Confirmation of the entrainment model depends on a geochemical signature that is uniquely identified with the IMM/PMM boundary region and that expands along axis as entrainment proceeds. In terms solely of Hf, newly available data (Fig. F13) (Hanan et al., 2000a, 2000b, submitted [N1]) appear to confirm that relatively high Hf lavas (>13) occur throughout Segments B5 to B3, but their distribution is unconstrained to the west due to lack of data. In Segments B3 and B4, the diversity of Hf values reflects an overall extreme isotopic diversity (Pyle et al., 1992) that is not present in Zone A west. This diversity reflects, at least in part, a very low magma supply associated with the predominantly amagmatic spreading regime in these segments (Pyle et al., 1992; Christie et al., 1998) and is inconsistent with the Kempton et al. model in which the subduction-related signal is preserved solely in the Hf-Nd isotopic systematics.

On a broader scale, with the exception of several ultra-depleted lavas (Hf > 20), all AAD and Zone A lavas lie within the lower third of the known range for Indian Ocean MORB (Pearce et al., 1999; Kempton et al., 2002). This suggests that the locally high Hf values of the Leg 187 Zone A west sites and of Zone B axial lavas are a subset of a widespread IMM population and not a unique feature of the IMM/PMM boundary region. Hanan et al. (2000a, 2000b, submitted [N1]) have interpreted the higher Hf values among the broad array of IMM isotopic compositions in terms of mixing toward a widespread Archean subcontinental contaminant. In this respect it is noteworthy that a projection of the isotopic boundary trace would intersect the continent close to the eastern boundary of the Australian craton.

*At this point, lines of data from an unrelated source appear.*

(** The loops over packets until the end-of-file packet: [f] works on a
    packet, [k] on the last one.  Every packet takes at least a byte of the
    input, which is fuel enough. *)
Fixpoint until_eof {A B} (fuel : nat) (f : A -> bytes -> M A) (k : A -> bytes -> M B) (a : A) : M B :=
  match fuel with
  | O => lift (Panic (PRuntime "loop"))
  | S fuel =>
      do! data := readPacket in
      do! last := lift (isEOFPacket data) in
      if (last : bool) then k a data
      else do! a := f a data in until_eof fuel f k a
  end.
Definition each_packet {A B} (f : A -> bytes -> M A) (k : A -> bytes -> M B) (a : A) : M B :=
  fun c => until_eof (S (length (rb (pkg c)))) f k a c.

(** The status of an end-of-file packet; [old] when there is none. *)
Definition eof_status (old : Z) (data : bytes) : M Z :=
  do! c := get in
  if can CLIENT_PROTOCOL_41 c then read_status data 3 else ret old.

(** [result.Fields[i], err = Parse()] and its name; [Fields] has [count]
    places. *)
Definition column (count : Z) (cols : list Field * gmap string Z) (data : bytes)
  : M (list Field * gmap string Z) :=
  let '(fs, names) := cols in
  let i := Z.of_nat (length fs) in
  match Parse data with
  | Panic p => lift (Panic p)
  | r =>
      if count <=? i then lift (Panic (PRuntime "index out of range"))
      else do! f := lift r in ret (fs ++ [f], <[string_of (Name f) := i]> names)
  end.
Definition readResultColumns (count : Z) : M (Z * list Field * gmap string Z) :=
  each_packet (column count)
    (fun '(fs, names) data =>
       do! st := eof_status 0 data in
       if negb (Z.of_nat (length fs) =? count) then fail MyErrMalformPacket
       else ret (st, fs, names)) ([], ∅).

Fixpoint parse_rows (rows : list bytes) (fields : list Field) (binary : bool) : res error (list (list value)) :=
  match rows with
  | [] => Ok []
  | row :: rows =>
      let* vs := RowData_Parse row fields binary in
      let* vss := parse_rows rows fields binary in Ok (vs :: vss)
  end.
Definition readResultRows (st : Z) (fields : list Field) (binary : bool)
  : M (Z * list bytes * list (list value)) :=
  each_packet (fun rows data => ret (rows ++ [data]))
    (fun rows data =>
       do! st := eof_status st data in
       do! values := lift (parse_rows rows fields binary) in
       ret (st, rows, values)) [].

Definition readResultset (data : bytes) (binary : bool) : M Result :=
  do! (count, _, n) := lift (LengthEncodedInt data) in
  if negb (n - blen data =? 0) then fail MyErrMalformPacket
  else
    do! (st, fields, names) := readResultColumns count in
    do! (st, rows, values) := readResultRows st fields binary in
    ret (mkResult st 0 0 (Some (mkResultset fields names values rows))).

Definition readResult (binary : bool) : M Result :=
  do! data := readPacket in
  do! first := lift (at_ data 0) in
  if first =? OK_HEADER then handleOKPacket data
  else if first =? ERR_HEADER then fail_with (handleErrorPacket data)
  else if first =? LocalInFile_HEADER then fail MyErrMalformPacket
  else readResultset data binary.

Definition readUntilEOF : M unit := each_packet (fun _ _ => ret tt) (fun _ _ => ret tt) tt.

(** ** Commands *)
Definition exec (query : string) : M Result :=
  do! _ := writeCommandStr COM_QUERY query in readResult false.

(** [pushTimestamp], the clock, is left out. *)
Definition Ping : M unit := do! _ := writeCommand COM_PING in do! _ := readOK in ret tt.

Definition UseDB (dbName : string) : M unit :=
  do! c := get in
  if String.eqb (db c) dbName || String.eqb dbName "" then ret tt
  else
    do! _ := writeCommandStr COM_INIT_DB dbName in
    do! _ := readOK in
    modify (set_db dbName).

Definition Begin : M unit := do! _ := exec "begin" in ret tt.
Definition Commit : M unit := do! _ := exec "commit" in ret tt.
Definition Rollback : M unit := do! _ := exec "rollback" in ret tt.

(** [c.conn.Close()]: the socket is closed, the field stays. *)
Definition close_socket : M unit :=
  do! c := get in
  match conn_open c with
  | Some _ => modify (set_open (Some false))
  | None => lift (Panic (PRuntime "nil pointer dereference"))
  end.

Definition SetAutoCommit (n : Z) : M unit :=
  do! (err, _) := try (exec (if n =? 0 then "set autocommit = 0" else "set autocommit = 1")) in
  match err with
  | Some e => do! _ := close_socket in fail e
  | None => ret tt
  end.

Definition SetCharset (cs : string) (co : Z) : M unit :=
  let cs := Trim cs (dquote +:+ "'`") in
  let co := if co =? 0 then default 0 (CollationNames !! default "" (Charsets !! cs)) else co in
  do! c := get in
  if String.eqb (charset c) cs && (collation c =? co) then ret tt
  else
    match CharsetIds !! cs, Collations !! co with
    | None, _ => fail (Errorf ("invalid charset " +:+ cs))
    | Some _, None => fail (Errorf ("invalid collation %!s(mysql.CollationId=" +:+ FormatInt co +:+ ")"))
    | Some _, Some name =>
        do! _ := exec ("SET NAMES " +:+ cs +:+ " COLLATE " +:+ name) in
        modify (set_names cs co)
    end.

Definition FieldList (table wildcard : string) : M (list Field) :=
  do! _ := writeCommandStrStr COM_FIELD_LIST table wildcard in
  do! data := readPacket in
  do! first := lift (at_ data 0) in
  if first =? ERR_HEADER then fail_with (handleErrorPacket data)
  else
    each_packet (fun fs data => do! f := lift (Parse data) in ret (fs ++ [f])) (fun fs _ => ret fs) [].

(** ** Prepared statements *)
Record Stmt := mkStmt { Stmt_id : Z; Stmt_params : Z; Stmt_columns : Z }.

Definition Prepare (query : string) : M Stmt :=
  do! _ := writeCommandStr COM_STMT_PREPARE query in
  do! data := readPacket in
  do! first := lift (at_ data 0) in
  if first =? ERR_HEADER then fail_with (handleErrorPacket data)
  else if negb (first =? OK_HEADER) then fail MyErrMalformPacket
  else
    do! id := lift (le_at data 1 4) in
    do! columns := lift (le_at data 5 2) in
    do! params := lift (le_at data 7 2) in
    do! _ := (if 0 <? params then readUntilEOF else ret tt) in
    do! _ := (if 0 <? columns then readUntilEOF else ret tt) in
    ret (mkStmt id params columns).

Definition ClosePrepare (id : Z) : M unit := writeCommandUint32 COM_STMT_CLOSE id.

Context `{FloatBits}.

Definition Stmt_Execute (s : Stmt) (args : list value) : M Result :=
  do! data := lift (Stmt_write (Stmt_id s) (Stmt_params s) args) in
  do! _ := modify reset_Sequence in
  do! _ := writePacket (header ++ data) in
  readResult true.
Definition Stmt_Close (s : Stmt) : M unit := writeCommandUint32 COM_STMT_CLOSE (Stmt_id s).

Finally, the time required by this model (>500 Ma) for radiogenic ingrowth appears to be too long to be consistent with the geodynamic constraints. According to the Gurnis et al. (1998) and Gurnis and Müller (2002) tectonic model, the original western Pacific subduction zone was overridden by the Australian plate and subduction ceased at ~100 Ma. Assuming a relatively old mean age for downgoing lithosphere of ~100 Ma and assuming that subduction operated at this location for ~100 m.y., the mean age of accumulated subducted material is unlikely to be significantly older than ~250 Ma, providing insufficient time for radiogenic ingrowth in a modified slab or mantle wedge with reasonable initial Lu/Hf.

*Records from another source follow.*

(* ===== verification/SessionFacts.v ===== *)
(** * Steps of a session

    What each operation of a session leaves alone, who owns which
    connection afterwards, and how transactions end. *)
From S2P Require Import Prelude Errors StateM GoLib GoTime GoFmt Charset ErrTables Field Order Resultset.
From S2P Require Import Ast RouteLists Rule Plan Router RouterTheorems ExecDB SelectMerge Session Handlers.
From Stdlib Require Import Ascii.
Open Scope Z_scope.

(** ** What most steps leave alone *)

(** The same connection, with more sent on it. *)
Definition same_conn (b b' : BackendConn) : Prop :=
  bc_open b' = bc_open b /\ bc_node b' = bc_node b /\ bc_slave b' = bc_slave b.

#[export] Instance same_conn_preorder : PreOrder same_conn.
Proof. split; [done|]. intros x y z (?&?&?) (?&?&?). unfold same_conn. split_and!; by etrans. Qed.

(** Neither the transaction nor the set of connections changes. *)
Record frame (c c' : ClientConn) : Prop := {
  frame_status : c_status c' = c_status c;
  frame_tx : txConns c' = txConns c;
  frame_rules : Rules (c_router c') = Rules (c_router c);
  frame_default : Nodes (DefaultRule (c_router c')) = Nodes (DefaultRule (c_router c));
  frame_conns : Forall2 same_conn (c_conns c) (c_conns c')
}.

#[export] Instance frame_preorder : PreOrder frame.
Proof.
  split; [by split|]. intros x y z [? ? ? ? H1] [? ? ? ? H2].
  split; [by etrans..|]. by transitivity (c_conns y).
Qed.

(** Looking up rules only changes the database the default rule was last
    used for. *)
Definition same_router (r r' : Router) : Prop :=
  Rules r' = Rules r /\ Nodes (DefaultRule r') = Nodes (DefaultRule r).

#[export] Instance same_router_preorder : PreOrder same_router.
Proof. split; [done|]. intros x y z [? ?] [? ?]. split; by etrans. Qed.

Lemma GetRule_same r db table : same_router r (GetRule r db table).2.
Proof. unfold GetRule. destruct (rule_name db table) as [d t]. by destruct (lookup_rule _ d t). Qed.

Section Lookup.
Context (schema_nodes proxy_nodes : gset string) (db : string).

Lemma moves_get_rule d t : moves same_router (get_rule d t).
Proof.
  apply moves_get_bind; [exact _|]. intros r. pose proof (GetRule_same r d t) as Hr.
  by destruct (GetRule r d t) as [rule r'].
Qed.
#[local] Hint Resolve moves_get_rule : methods.

Lemma moves_table_sharded name : moves same_router (table_sharded db name).
Proof. unfold table_sharded. moves. Qed.

Lemma moves_with_rules m : moves same_router m -> moves same_router (with_rules m).
Proof. intros Hm. unfold with_rules. moves. Qed.

Lemma moves_needs_plan word stop name tokens : moves same_router (needs_plan db word stop name tokens).
Proof.
  induction tokens as [|token [|next rest] IH]; cbn [needs_plan]; [moves..|].
  case_match; [apply moves_table_sharded|]. case_match; [moves | exact IH].
Qed.

Lemma moves_set_needs_plan p tokens : moves same_router (set_needs_plan db p tokens).
Proof.
  revert p. induction tokens as [|token rest IH]; intros p; cbn [set_needs_plan]; [moves|].
  case_match; [case_match; [apply moves_table_sharded | moves] | apply IH].
Qed.

Lemma moves_setExecuteNode tokens e : moves same_router (setExecuteNode schema_nodes proxy_nodes tokens e).
Proof. unfold setExecuteNode, default_node. moves. Qed.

The need for long radiogenic ingrowth times is particularly acute for several ultra-depleted, very high Hf IMM lavas from the AAD. Data of Salters (1996) and Hanan et al. (2000a, 2000b, submitted [N1]) include Hf values >20 at four sites in Segment B4 that are among the highest Hf values reported from the Indian Ocean. They are confined to regions of chaotic seafloor terrain formed by predominantly amagmatic, listric extensional faulting (Christie et al., 1998) where they are interspersed with low-Hf lavas (Fig. F13). They presumably represent a minor mantle component that is clearly manifested in lava compositions only when melting is limited to small intermittent batches. Although the known ultra-depleted lavas are spatially associated with the IMM/PMM boundary, Hanan et al. (2000a, 2000b, submitted [N1]) argued that an ultra-depleted end-member component is widespread as in normal Indian Ocean mantle. Regardless of its geographic extent, this component is unlikely to be derived from a relatively young upper Paleozoic–Mesozoic arc source, as there is insufficient time available for radiogenic ingrowth. Older potential source materials of both arc and cratonic origin are readily available farther to the west within or beneath the Australian continental crust.